------ Listed records

(** C6, amended: a POST request whose body does not decode to an object
    with an array [messages] causes no upstream call; when the credential
    is configured and the body is JSON other than [null], the reply is
    status 400 with the text "Invalid request payload.". *)
Theorem handler_rejects_body_without_message_array
        (key : option jsstring) (fetch : UpstreamRequest -> awaited UpstreamResponse)
        (req : NextApiRequest) :
  method req = lit "POST" ->
  hasMessageArray req = false ->
  upstreamCalls (handler key fetch req) = []
  /\ (forall apiKey rawBody v,
        key = Some apiKey -> apiKey <> [] ->
        bufferRequest req = Fulfilled rawBody ->
        Json.parse rawBody = Some v -> v <> JNull ->
        response (handler key fetch req)
        = [StatusJson 400 (lit "Invalid request payload.")]).
Proof.
  intros Hpost Hbody. unfold handler. rewrite Hpost.
  change (JSString.eqb (lit "POST") (lit "POST")) with true. cbn [negb].
  unfold hasMessageArray in Hbody. split.
  - destruct key as [[|k ks]|]; try reflexivity.
    destruct (bufferRequest req) as [rawBody| |]; try reflexivity.
    destruct (Json.parse rawBody) as [[| | | | |members]|]; try reflexivity.
    cbn [prop]. cbn [isArray] in Hbody.
    destruct (lookup (lit "messages") members) as [[| | | |items|]|];
      try reflexivity. discriminate.
  - intros apiKey rawBody v -> Hkey Hb Hp Hv.
    destruct apiKey as [|k ks]; [contradiction|].
    rewrite Hb in *. rewrite Hp in *.
    destruct v as [| | | | |members]; try reflexivity; [contradiction|].
    cbn [prop].
    destruct (lookup (lit "messages") members) as [[| | | |items|]|];
      try reflexivity. discriminate.
Qed.

Lemma handler_rejects_body_without_message_array_witness :
  let req := plainRequest (lit "POST") (quoted "{'messages':'Hi'}") in
  let fetch := sampleUpstream [[100; 97]]%Z Stream.Ends in
  handler (Some (lit "sk-test")) fetch req
  = {| upstreamCalls := [];
       response := [StatusJson 400 (lit "Invalid request payload.")] |}.
Proof.
  intros req fetch.
  destruct (@handler_rejects_body_without_message_array
              (Some (lit "sk-test")) fetch req) as [Hcalls Hreply].
  - reflexivity.
  - vm_compute. reflexivity.
  - specialize (Hreply (lit "sk-test") (quoted "{'messages':'Hi'}")
                       (JObject [(lit "messages", JString (lit "Hi"))])).
    destruct (handler (Some (lit "sk-test")) fetch req) as [calls reply].
    cbn [upstreamCalls response] in *. f_equal.
    + exact Hcalls.
    + apply Hreply.
      * reflexivity.
      * discriminate.
      * vm_compute. reflexivity.
      * vm_compute. reflexivity.
      * discriminate.
Defined.

(** C7, as stated, fails: the reply to a request that finds no credential
    says that the API key is not configured. *)
Lemma handler_missing_key_reply_names_configuration :
  let fetch := sampleUpstream [[100; 97]]%Z Stream.Ends in
  let req := plainRequest (lit "POST")
               (quoted "{'messages':[{'role':'user','content':'Hi'}]}") in
  ~ (forall fetch req,
        method req = lit "POST" ->
        upstreamCalls (handler None fetch req) = []
        /\ exists s errorText,
             response (handler None fetch req) = [StatusJson s errorText]
             /\ isServerError s = true
             /\ namesConfiguration errorText = false)
  /\ response (handler None fetch req)
     = [StatusJson 500 (lit "OpenAI API key is not configured.")]
  /\ namesConfiguration (lit "OpenAI API key is not configured.") = true.
Proof.
  intros fetch req. split; [|split; vm_compute; reflexivity].
  intros claim.
  destruct (claim fetch req) as [_ (s & e & Hr & _ & Hn)]; [reflexivity|].
  vm_compute in Hr. injection Hr as <- <-. vm_compute in Hn. discriminate.
Qed.

(** C7, amended: a POST request that finds no credential (the variable is
    unset or empty) causes no upstream call and is answered with status
    500 and the text "OpenAI API key is not configured.", whatever its
    body. *)
Theorem handler_without_key_replies_500
        (key : option jsstring) (fetch : UpstreamRequest -> awaited UpstreamResponse)
        (req : NextApiRequest) :
  method req = lit "POST" ->
  key = None \/ key = Some [] ->
  handler key fetch req
  = {| upstreamCalls := [];
       response := [StatusJson 500 (lit "OpenAI API key is not configured.")] |}.
Proof.
  intros Hpost Hkey. unfold handler. rewrite Hpost.
  change (JSString.eqb (lit "POST") (lit "POST")) with true.
  now destruct Hkey as [-> | ->].
Qed.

------------

__Activity__: An exact copy of all the records above is needed.

__Completed exercise__:
(** C6, amended: a POST request whose body does not decode to an object
    with an array [messages] causes no upstream call; when the credential
    is configured and the body is JSON other than [null], the reply is
    status 400 with the text "Invalid request payload.". *)
Theorem handler_rejects_body_without_message_array
        (key : option jsstring) (fetch : UpstreamRequest -> awaited UpstreamResponse)
        (req : NextApiRequest) :
  method req = lit "POST" ->
  hasMessageArray req = false ->
  upstreamCalls (handler key fetch req) = []
  /\ (forall apiKey rawBody v,
        key = Some apiKey -> apiKey <> [] ->
        bufferRequest req = Fulfilled rawBody ->
        Json.parse rawBody = Some v -> v <> JNull ->
        response (handler key fetch req)
        = [StatusJson 400 (lit "Invalid request payload.")]).
Proof.
  intros Hpost Hbody. unfold handler. rewrite Hpost.
  change (JSString.eqb (lit "POST") (lit "POST")) with true. cbn [negb].
  unfold hasMessageArray in Hbody. split.
  - destruct key as [[|k ks]|]; try reflexivity.
    destruct (bufferRequest req) as [rawBody| |]; try reflexivity.
    destruct (Json.parse rawBody) as [[| | | | |members]|]; try reflexivity.
    cbn [prop]. cbn [isArray] in Hbody.
    destruct (lookup (lit "messages") members) as [[| | | |items|]|];
      try reflexivity. discriminate.
  - intros apiKey rawBody v -> Hkey Hb Hp Hv.
    destruct apiKey as [|k ks]; [contradiction|].
    rewrite Hb in *. rewrite Hp in *.
    destruct v as [| | | | |members]; try reflexivity; [contradiction|].
    cbn [prop].
    destruct (lookup (lit "messages") members) as [[| | | |items|]|];
      try reflexivity. discriminate.
Qed.

Lemma handler_rejects_body_without_message_array_witness :
  let req := plainRequest (lit "POST") (quoted "{'messages':'Hi'}") in
  let fetch := sampleUpstream [[100; 97]]%Z Stream.Ends in
  handler (Some (lit "sk-test")) fetch req
  = {| upstreamCalls := [];
       response := [StatusJson 400 (lit "Invalid request payload.")] |}.
Proof.
  intros req fetch.
  destruct (@handler_rejects_body_without_message_array
              (Some (lit "sk-test")) fetch req) as [Hcalls Hreply].
  - reflexivity.
  - vm_compute. reflexivity.
  - specialize (Hreply (lit "sk-test") (quoted "{'messages':'Hi'}")
                       (JObject [(lit "messages", JString (lit "Hi"))])).
    destruct (handler (Some (lit "sk-test")) fetch req) as [calls reply].
    cbn [upstreamCalls response] in *. f_equal.
    + exact Hcalls.
    + apply Hreply.
      * reflexivity.
      * discriminate.
      * vm_compute. reflexivity.
      * vm_compute. reflexivity.
      * discriminate.
Defined.

(** C7, as stated, fails: the reply to a request that finds no credential
    says that the API key is not configured. *)
Lemma handler_missing_key_reply_names_configuration :
  let fetch := sampleUpstream [[100; 97]]%Z Stream.Ends in
  let req := plainRequest (lit "POST")
               (quoted "{'messages':[{'role':'user','content':'Hi'}]}") in
  ~ (forall fetch req,
        method req = lit "POST" ->
        upstreamCalls (handler None fetch req) = []
        /\ exists s errorText,
             response (handler None fetch req) = [StatusJson s errorText]
             /\ isServerError s = true
             /\ namesConfiguration errorText = false)
  /\ response (handler None fetch req)
     = [StatusJson 500 (lit "OpenAI API key is not configured.")]
  /\ namesConfiguration (lit "OpenAI API key is not configured.") = true.
Proof.
  intros fetch req. split; [|split; vm_compute; reflexivity].
  intros claim.
  destruct (claim fetch req) as [_ (s & e & Hr & _ & Hn)]; [reflexivity|].
  vm_compute in Hr. injection Hr as <- <-. vm_compute in Hn. discriminate.
Qed.

(** C7, amended: a POST request that finds no credential (the variable is
    unset or empty) causes no upstream call and is answered with status
    500 and the text "OpenAI API key is not configured.", whatever its
    body. *)
Theorem handler_without_key_replies_500
        (key : option jsstring) (fetch : UpstreamRequest -> awaited UpstreamResponse)
        (req : NextApiRequest) :
  method req = lit "POST" ->
  key = None \/ key = Some [] ->
  handler key fetch req
  = {| upstreamCalls := [];
       response := [StatusJson 500 (lit "OpenAI API key is not configured.")] |}.
Proof.
  intros Hpost Hkey. unfold handler. rewrite Hpost.
  change (JSString.eqb (lit "POST") (lit "POST")) with true.
  now destruct Hkey as [-> | ->].
Qed.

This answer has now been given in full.